MICHAEL ORESKES, HEAD OF NEWS, NPR: Yes. We actually hunted around to see if we could find a previous trip by any president of either party and we really couldn't. This is quite unusual. You've got to ask if it's serving his interests. It certainly doesn't seem to be serving the public interest in terms of understanding the president's points of view and positions.
The whole administration from tweets to lack of public access to things like press conferences seems to be all about trying to keep control of a message that's rapidly slipping out of their hands.
SESNO: April, we're about data these days. So, we did data digging to see how this measures up. And CNN White House producer Allison Malloy tallied the president's interaction with the press corps on the trip, and here's what she found.
APRIL RYAN, WHITE HOUSE CORRESPONDENT, AMERICAN URBAN RADIO NETWORKS: Yes.
SESNO: There were 25 public appearances. Many of them sort of pool environments. Pool reporters asked five questions. The president answered two questions. No news conferences.
How did it break down? The president addressed a question about classified intelligence with a Russian in a 12-second sound byte, reflected on his meeting with the pope for 17 seconds for a grand total of 29 seconds of responding to questions over a 9-day trip. What do you make of it?

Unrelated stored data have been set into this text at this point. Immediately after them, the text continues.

Definition task_update_supervision_watch (s : tasks_t) (requester_pid child_pid enabled : Z) : Z * tasks_t :=
  if 1 <? enabled then (OS_TASK_BAD_WATCH, s)
  else match user_parent s requester_pid with
  | None => (OS_TASK_NOT_FOUND, s)
  | Some p =>
      if (enabled =? 0) && (child_pid =? 0) then
        (0, upd s p (fun t => with_sup t (with_watch (t_sup t) 0 0 (replicate 4 0))))
      else if child_pid <=? 0 then (OS_TASK_BAD_WATCH, s)
      else match get_task_by_id s child_pid with
      | None => (OS_TASK_NOT_FOUND, s)
      | Some c =>
          if negb (is_user (t_type (task_at s c))) || state_is (t_state (task_at s c)) TASK_TERMINATED
             || negb (t_parent_pid (task_at s c) =? requester_pid)
          then (OS_TASK_NOT_CHILD, s)
          else
            let v := t_sup (task_at s p) in
            let n := supervision_watch_count v in
            match task_supervision_watch_index v child_pid with
            | Some _ =>
                if negb (enabled =? 0) then (n, s)
                else
                  let v := remove_watch v child_pid in
                  (supervision_watch_count v, upd s p (fun t => with_sup t v))
            | None =>
                if enabled =? 0 then (OS_TASK_NO_SUPERVISION_WATCH, s)
                else if OS_TASK_SUPERVISION_WATCH_CAPACITY <=? n then (OS_TASK_WATCH_FULL, s)
                else
                  (n + 1, upd s p (fun t => with_sup t
                            (with_watch v 1 (n + 1)
                               (<[Z.to_nat n := child_pid]> (supervision_watch_pids v)))))
            end
      end
  end.

Definition task_ack_supervision_delivery_stats (s : tasks_t) (requester_pid : Z) : Z * tasks_t :=
  match user_parent s requester_pid with
  | None => (OS_TASK_NOT_FOUND, s)
  | Some p => (0, upd s p (fun t => with_sup t (with_delivery (t_sup t) 0 0 0)))
  end.
(* ===== verification/TaskSched.v ===== *)
(** * The scheduler: [schedule] of kernel/task/task.c

    Priority scheduling of the ready user tasks, round robin among equals, with
    the anchor that keeps the turn of the task a high-priority driver interrupted,
    and the deferred release of a terminated task. *)

From Stdlib Require Import ZArith Lia String.
From stdpp Require Import base numbers option tactics list.
From S2P Require Import Prelude Bytes Names Ipc IpcWait Pmm Vmm RegistryState Registry OutCapture TaskState TaskQueue Task.

Definition TIMER_PREEMPT_QUANTUM : Z := 20.

Definition with_run (t : task_t) (last run switches : Z) : task_t :=
  mk_task (t_id t) (t_sequence t) (t_generation t) (t_identity_key t) (t_state t) (t_type t)
    (t_priority t) (t_vmm_dir t) (t_kernel_stack_p t) (t_name t) (t_parent_pid t) (t_waiter_pid t)
    (t_created_ticks t) last run switches (t_exits t)
    (t_sup t) (t_ipc_endpoint t) (t_ipc_wait t) (t_boot_service t) (t_next t) (t_prev t).
Definition set_deferred (s : tasks_t) (d : ptr nat) : tasks_t :=
  mk_tasks (task_static_pool s) (task_static_used s) (task_static_slot_generation s)
    (task_static_vmm_used s) (g_task_sequence_counter s) (g_task_identity_key s) (next_task_id s)
    (current_task s) (task_queue s) (g_rr_anchor s) (g_resume_after_high s) (g_root_shell_pid s)
    d (task_sched_only s) (task_gets_waiter s).

(** ** The watchdog of a blocked disk request (kernel/syscall/syscall.c)

    The cancelled job itself ([ata_job_io_cancel], [ata_fsop_abort]) is part of
    the disk bridge and touches no task. *)
Definition ATA_RPC_TIMEOUT_TICKS : Z := 300.
Definition ATA_RESPAWN_WAIT_TICKS : Z := 3000.
Definition ATA_RPC_IO : Z := 1.
Definition ATA_RPC_FLUSH : Z := 2.
Definition ATA_RPC_FSOP : Z := 3.
Definition ATA_RPC_WAIT_STORE : Z := 4.

(** The waiter becomes ready and is the next to run. *)
Definition wake_rpc (k : kernel_t) (waiter : nat) : kernel_t :=
  let k := kupd k waiter (fun t => with_state t TASK_READY) in
  set_tasks k (set_sched (k_tasks k) (Some waiter) (task_gets_waiter (k_tasks k))).

Definition ata_rpc_abort (k : kernel_t) : kernel_t :=
  match g_rpc_waiter (k_bridge k) with
  | NULL => k
  | Some waiter =>
      if negb (state_is (t_state (ktask k waiter)) TASK_BLOCKED_KERNEL) then k
      else
        let b := k_bridge k in
        wake_rpc (set_bridge k (with_rpc b (g_rpc_waiter b) (g_rpc_kind b) (g_rpc_started b) 1)) waiter
  end.

Definition ata_rpc_sched_hook (now : Z) (k : kernel_t) : kernel_t :=
  let b := k_bridge k in
  match g_rpc_waiter b with
  | NULL => k
  | Some waiter =>
      if negb (state_is (t_state (ktask k waiter)) TASK_BLOCKED_KERNEL) then k
      else if g_rpc_kind b =? ATA_RPC_WAIT_STORE then
        if ATA_RESPAWN_WAIT_TICKS <? u32 (now - g_rpc_started b) then ata_rpc_abort k else k
      else
        let lost :=
          match task_sched_only (k_tasks k) with
          | NULL => true
          | Some driver =>
              let st := t_state (ktask k driver) in
              state_is st TASK_TERMINATED
              || (negb (state_is st TASK_READY) && negb (state_is st TASK_RUNNING)
                  && negb (state_is st TASK_BLOCKED_IPC))
          end in
        if (ATA_RPC_TIMEOUT_TICKS <? u32 (now - g_rpc_started b)) || lost then ata_rpc_abort k else k
  end.

Definition task_sched_allowed (s : tasks_t) (t : nat) : bool :=
  match task_gets_waiter s with
  | NULL => true
  | Some w => bool_decide (t = w) || c_true (t_boot_service (task_at s t))
  end.

(** The test of the selection loops. *)
Definition eligible (s : tasks_t) (t : nat) : bool :=
  state_is (t_state (task_at s t)) TASK_READY && is_user (t_type (task_at s t)) && task_sched_allowed s t.

(** The order of [t = start; do { t = t->next; ... } while (t != start)]. *)
Definition scan_order (s : tasks_t) (start : nat) : list nat :=
  tail (walk_from (task_static_pool s) start start (length (task_static_pool s))) ++ [start].

(** [next_task], [best_priority] and [found_user]. *)
Definition scan_step (s : tasks_t) (acc : nat * Z * bool) (t : nat) : nat * Z * bool :=
  let '(_, best_priority, found_user) := acc in
  if eligible s t && (negb found_user || (best_priority <? t_priority (task_at s t)))
  then (t, t_priority (task_at s t), true) else acc.

(** The task the two loops select. *)
Definition select_task (s : tasks_t) (start : nat) : nat :=
  let order := scan_order s start in
  let '(next_task, best_priority, found_user) := fold_left (scan_step s) order (start, 0, false) in
  let '(next_task, _, found_user) := scan_step s (next_task, best_priority, found_user) start in
  if found_user then next_task
  else match List.find (fun t => state_is (t_state (task_at s t)) TASK_READY) order with
       | Some t => t
       | None => next_task
       end.

(** Whether the interrupted task takes its turn back. *)
Definition resumes_anchor (s : tasks_t) (now : Z) (current next_task anchor : nat) : bool :=
  (OS_TASK_PRIORITY_HIGH <=? t_priority (task_at s current))
  && (t_priority (task_at s next_task) <? OS_TASK_PRIORITY_HIGH)
  && bool_decide (g_resume_after_high s = Some anchor)
  && negb (bool_decide (anchor = next_task))
  && eligible s anchor
  && (u32 (now - t_last_scheduled_ticks (task_at s anchor)) <? TIMER_PREEMPT_QUANTUM).

(** Where the scan starts. *)
Definition scan_start (s : tasks_t) (current : nat) : nat :=
  if OS_TASK_PRIORITY_HIGH <=? t_priority (task_at s current)
  then default current (g_rr_anchor s) else current.

(** The decision: the next task, and whether it resumes a started quantum. *)
Definition choose (s : tasks_t) (now : Z) (current : nat) : nat * bool :=
  let next_task := select_task s (scan_start s current) in
  let '(next_task, resume) :=
    match g_rr_anchor s with
    | Some anchor => if resumes_anchor s now current next_task anchor then (anchor, true) else (next_task, false)
    | None => (next_task, false)
    end in
  match task_sched_only s with
  | Some only => if state_is (t_state (task_at s only)) TASK_READY then (only, false) else (next_task, resume)
  | None => (next_task, resume)
  end.

(** The task the processor is given to. *)
Definition dispatch (s : tasks_t) (now : Z) (next_task : nat) (resume : bool) : tasks_t :=
  let s := set_queue s (task_queue s) (Some next_task) in
  let s := if is_user (t_type (task_at s next_task))
              && (t_priority (task_at s next_task) <? OS_TASK_PRIORITY_HIGH)
           then set_anchors s (Some next_task) None else s in
  let s := upd s next_task (fun t => with_state t TASK_RUNNING) in
  upd s next_task (fun t => with_run t (if resume then t_last_scheduled_ticks t else now) (t_run_ticks t)
                              (u32 (t_switch_count t + 1))).

Inductive sched_result :=
  | SchedReturns              (* no current task: back to the caller *)
  | SchedHalts                (* the last task ended *)
  | SchedJumps (task : nat).  (* the processor continues in this task *)

Section Schedule.
Context (vmm_pool : nat -> Z).
(** [task_sched_hook]: NULL until [syscall_ata_bridge_init] makes it
    [ata_rpc_sched_hook]. *)
Context (task_sched_hook : ptr (Z -> kernel_t -> kernel_t)).

Definition task_reap_deferred (k : kernel_t) : kernel_t :=
  let task := deferred_reap_task (k_tasks k) in
  task_release_detached vmm_pool (set_tasks k (set_deferred (k_tasks k) None)) task.

(** What happens to the task that was running: it is charged its ticks, or
    leaves the queue when it has terminated ([false]: nothing is left to run). *)
Definition retire (s : tasks_t) (now : Z) (current : nat) : bool * tasks_t :=
  let t := task_at s current in
  if negb (state_is (t_state t) TASK_TERMINATED) then
    (true, if t_last_scheduled_ticks t <=? now
           then upd s current (fun t => with_run t (t_last_scheduled_ticks t)
                  (u32 (t_run_ticks t + u32 (now - t_last_scheduled_ticks t))) (t_switch_count t))
           else s)
  else
    let s := set_deferred (unlink_task s current) (Some current) in
    (bool_decide (is_Some (task_queue s)), s).

(** What comes before the decision: reaping and the hook. *)
Definition before_choice (k : kernel_t) (now : Z) : kernel_t :=
  let k := task_reap_deferred k in
  match task_sched_hook with NULL => k | Some hook => hook now k end.

(** [schedule] without the saved registers, the I/O permission bitmap and the
    final jump. *)
Definition schedule (k : kernel_t) (now : Z) : sched_result * kernel_t :=
  let k := before_choice k now in
  match current_task (k_tasks k) with
  | NULL => (SchedReturns, k)
  | Some current =>
      match retire (k_tasks k) now current with
      | (false, s) => (SchedHalts, set_tasks k s)
      | (true, s) =>
          let current := default current (current_task s) in
          let s := if state_is (t_state (task_at s current)) TASK_RUNNING
                   then upd s current (fun t => with_state t TASK_READY) else s in
          let '(next_task, resume) := choose s now current in
          let s := dispatch s now next_task resume in
          (SchedJumps next_task,
           set_vmm (set_tasks k s) (set_current_directory (k_vmm k) (t_vmm_dir (task_at s next_task))))
      end
  end.

Definition task_yield_to_driver (k : kernel_t) (now : Z) : sched_result * kernel_t :=
  let s := k_tasks k in
  schedule (set_tasks k (set_anchors s (g_rr_anchor s) (current_task s))) now.
End Schedule.

(** ** The selection *)

(** [n] wins over the tasks scanned in the order [l]: it is eligible, nobody
    eligible is more urgent, and those before it are strictly less. *)
Definition wins (s : tasks_t) (l : list nat) (n : nat) : Prop :=
  exists l1 l2, l = l1 ++ n :: l2 /\ eligible s n = true /\
    (forall j, j ∈ l1 -> eligible s j = true -> t_priority (task_at s j) < t_priority (task_at s n)) /\
    (forall j, j ∈ l2 -> eligible s j = true -> t_priority (task_at s j) <= t_priority (task_at s n)).

Lemma scan_spec s l d :
  let '(n, best, found) := fold_left (scan_step s) l (d, 0, false) in
  if found : bool then wins s l n /\ best = t_priority (task_at s n)
  else n = d /\ forall j, j ∈ l -> eligible s j = false.
Proof.
  induction l as [|t l IH] using rev_ind; cbn [fold_left].
  - split; [done|]. by intros j ?%elem_of_nil.
  - rewrite fold_left_app. cbn [fold_left]. destruct (fold_left _ l _) as [[n best] found].
    unfold scan_step. destruct found; cbn [negb orb].
    + destruct IH as [(l1 & l2 & -> & He & H1 & H2) ->]. rewrite <- app_assoc. cbn [app].
      destruct (eligible s t) eqn:Et; cbn [andb];
        [destruct (Z.ltb_spec (t_priority (task_at s n)) (t_priority (task_at s t)))|].
      * split; [|done]. exists (l1 ++ n :: l2), []. rewrite <- app_assoc. split; [done|]. split; [done|].
        split; [|by intros j ?%elem_of_nil]. intros j [Hj|[->|Hj]%elem_of_cons]%elem_of_app Ej; [|lia|].
        -- specialize (H1 j Hj Ej). lia.
        -- specialize (H2 j Hj Ej). lia.
      * split; [|done]. exists l1, (l2 ++ [t]). split; [done|]. split; [done|]. split; [done|].
        intros j [Hj| ->%list_elem_of_singleton]%elem_of_app Ej; [auto|lia].
      * split; [|done]. exists l1, (l2 ++ [t]). split; [done|]. split; [done|]. split; [done|].
        intros j [Hj| ->%list_elem_of_singleton]%elem_of_app Ej; [auto|congruence].
    + destruct IH as [-> IH]. destruct (eligible s t) eqn:Et; cbn [andb].
      * split; [|done]. exists l, []. split; [done|]. split; [done|].
        split; [|by intros j ?%elem_of_nil]. intros j Hj Ej. rewrite IH in Ej; done.
      * split; [done|]. intros j [Hj| ->%list_elem_of_singleton]%elem_of_app; auto.
Qed.

Lemma select_spec s start :
  let n := select_task s start in
  (wins s (scan_order s start) n) \/
  ((forall j, j ∈ scan_order s start -> eligible s j = false) /\
   (List.find (fun t => state_is (t_state (task_at s t)) TASK_READY) (scan_order s start) = Some n \/
    n = start /\ forall j, j ∈ scan_order s start -> t_state (task_at s j) <> TASK_READY)).
Proof.
  cbv zeta. unfold select_task. pose proof (scan_spec s (scan_order s start) start) as H.
  destruct (fold_left _ _ _) as [[n best] found]. unfold scan_step.
  assert (Hst : start ∈ scan_order s start).
  { unfold scan_order. rewrite elem_of_app, list_elem_of_singleton. by right. }
  destruct found; cbn [negb orb].
  - destruct H as [Hw ->]. left. destruct (eligible s start) eqn:E; cbn [andb]; [|done].
    destruct Hw as (l1 & l2 & Hl & He & H1 & H2). rewrite (proj2 (Z.ltb_ge _ _)); [by exists l1, l2|].
    rewrite Hl in Hst. apply elem_of_app in Hst as [Hj|[->|Hj]%elem_of_cons]; [|lia|auto].
    specialize (H1 _ Hj E). lia.
  - destruct H as [-> H]. right. split; [done|]. rewrite (H start Hst). cbn [andb].
    destruct (List.find _ _) as [t|] eqn:E; [by left|]. right. split; [done|].
    intros j Hj Hr. apply list_elem_of_In in Hj. apply (List.find_none _ _ E) in Hj.
    unfold state_is in Hj. by rewrite bool_decide_true in Hj.
Qed.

RYAN: Well, you know, this is a president who just does not necessarily care for the press. And you can see that, Frank, in the tweets this morning.
This president is really trying to figure out how to deal with the press, and I think that's some of what we saw in the last nine days. It is unheard of to go overseas for nine days with the president of the United States and have the press corps there, the first line of questioning an American president and not take formal questions or even, you know, really engage in these Q&As during pool sprays.
And, you know, we understand -- and I know the president doesn't like this, but sources very close to what's happening inside the Republican Party, working with the RNC, are saying things like, you know, when we start seeing the day-to-day operations back here again, maybe tomorrow -- not tomorrow but Tuesday or so after the holiday, they're really trying to figure out how to grapple with the press. They're trying to figure out what Sean Spicer's role will be. They're trying to figure out what to do with the briefings.
They're also dealing with lawyers on issues on how they deliver statements or if they will indeed deliver statements because they're concerned about issues if it's not accurate.
So, Frank, they're really trying to come to terms with how the president feels about the press. How they want to move forward. But the question is, what will the public do?
[11:05:01] Because if the public cries out, things can change.
SESNO: All right. Well, let me bring in --
ORESKES: You know, the --
SESNO: Michael, hang out one second because I like to bring in Tara Palmeri here, White House correspondent for "Politico", also a CNN political analyst. She's been on the ground covering the president's first international trip. She's currently in Taormina, Italy.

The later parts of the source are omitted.